WORK TO BE COMPLETED -> In the records that follow, the lines from the one containing "A shallow embedding" to the one containing "and the [ingest] command.", inclusive, are to be given again exactly.

── MATERIAL FOR THIS EXERCISE

(** * Gobbler: admission, resumption, run control and embedding scheduling

    A shallow embedding of the decision logic of the PDF ingestion pipeline
    (package [cake_gobbler]) and the properties established about it:
    the acceptance policy, the structural analyzer, the resumption ledger,
    the run controller, the embedding scheduler, the per-file orchestrator
    and the [ingest] command.

    Python objects mutated in place are modelled by explicit state
    passing, exceptions by a sum type, dictionaries with a fixed key set
    by records, the SQLite table [runs] by a finite map keyed by its
    primary key and the table [ingestion_log] by the list of its rows.
    What the external collaborators answer (the parsers, the vector
    store, the embedding workers, the clock) is an input of the model. *)

From Stdlib Require Import ZArith String Ascii List Lia Permutation.
From Stdlib Require Import Strings.Byte DecimalString.
From stdpp Require Import gmap strings list.

Import ListNotations.
Local Open Scope string_scope.
Local Open Scope Z_scope.

(* ===================================================================== *)
(** ** Python helpers *)
(* ===================================================================== *)

(** Python's [sep.join(items)]. *)
Definition join (sep : string) (items : list string) : string :=
  String.concat sep items.

(** [needle in hay] on Python strings, as a proposition. *)
Definition Substring (needle hay : string) : Prop :=
  exists pre post : string, hay = pre +:+ needle +:+ post.

(** [needle in hay] on Python strings, as a test. *)
Fixpoint str_contains (needle hay : string) : bool :=
  String.prefix needle hay ||
  match hay with
  | EmptyString => false
  | String _ rest => str_contains needle rest
  end.

(** Truth value of a Python list: the empty list is falsy. *)
Definition list_truthy {A} (l : list A) : bool :=
  match l with [] => false | _ :: _ => true end.

(** Truth value of a Python string: the empty string is falsy. *)
Definition str_truthy (s : string) : bool :=
  match s with EmptyString => false | String _ _ => true end.

(** Truth value of an optional string ([None] and the empty string are
    falsy). *)
Definition opt_truthy (o : option string) : bool :=
  match o with None => false | Some s => str_truthy s end.

(** [key in d] for a dictionary kept as a list of items. *)
Definition has_key {V} (key : string) (d : list (string * V)) : bool :=
  existsb (fun item => String.eqb (fst item) key) d.

(** An exception in flight: its class and its message ([str(e)]). *)
Record Exn := MkExn { exn_class : string; exn_msg : string }.

(** Outcome of a call that may raise. *)
Inductive Outcome (A : Type) : Type :=
| Returns (a : A)
| Raises (e : Exn).
Arguments Returns {A} a.
Arguments Raises {A} e.

(** A computation that mutates an object of type [S] in place and may
    raise: what was written before an exception stays written. *)
Definition ST (S A : Type) : Type := S -> Outcome A * S.

Definition ret {S A} (a : A) : ST S A := fun s => (Returns a, s).

Definition bind {S A B} (c : ST S A) (k : A -> ST S B) : ST S B :=
  fun s => match c s with
           | (Returns a, s') => k a s'
           | (Raises e, s') => (Raises e, s')
           end.

Definition lift {S A} (o : Outcome A) : ST S A := fun s => (o, s).

Definition modify {S} (f : S -> S) : ST S unit := fun s => (Returns tt, f s).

────

REPLY ->
    A shallow embedding of the decision logic of the PDF ingestion pipeline
    (package [cake_gobbler]) and the properties established about it:
    the acceptance policy, the structural analyzer, the resumption ledger,
    the run controller, the embedding scheduler, the per-file orchestrator
    and the [ingest] command.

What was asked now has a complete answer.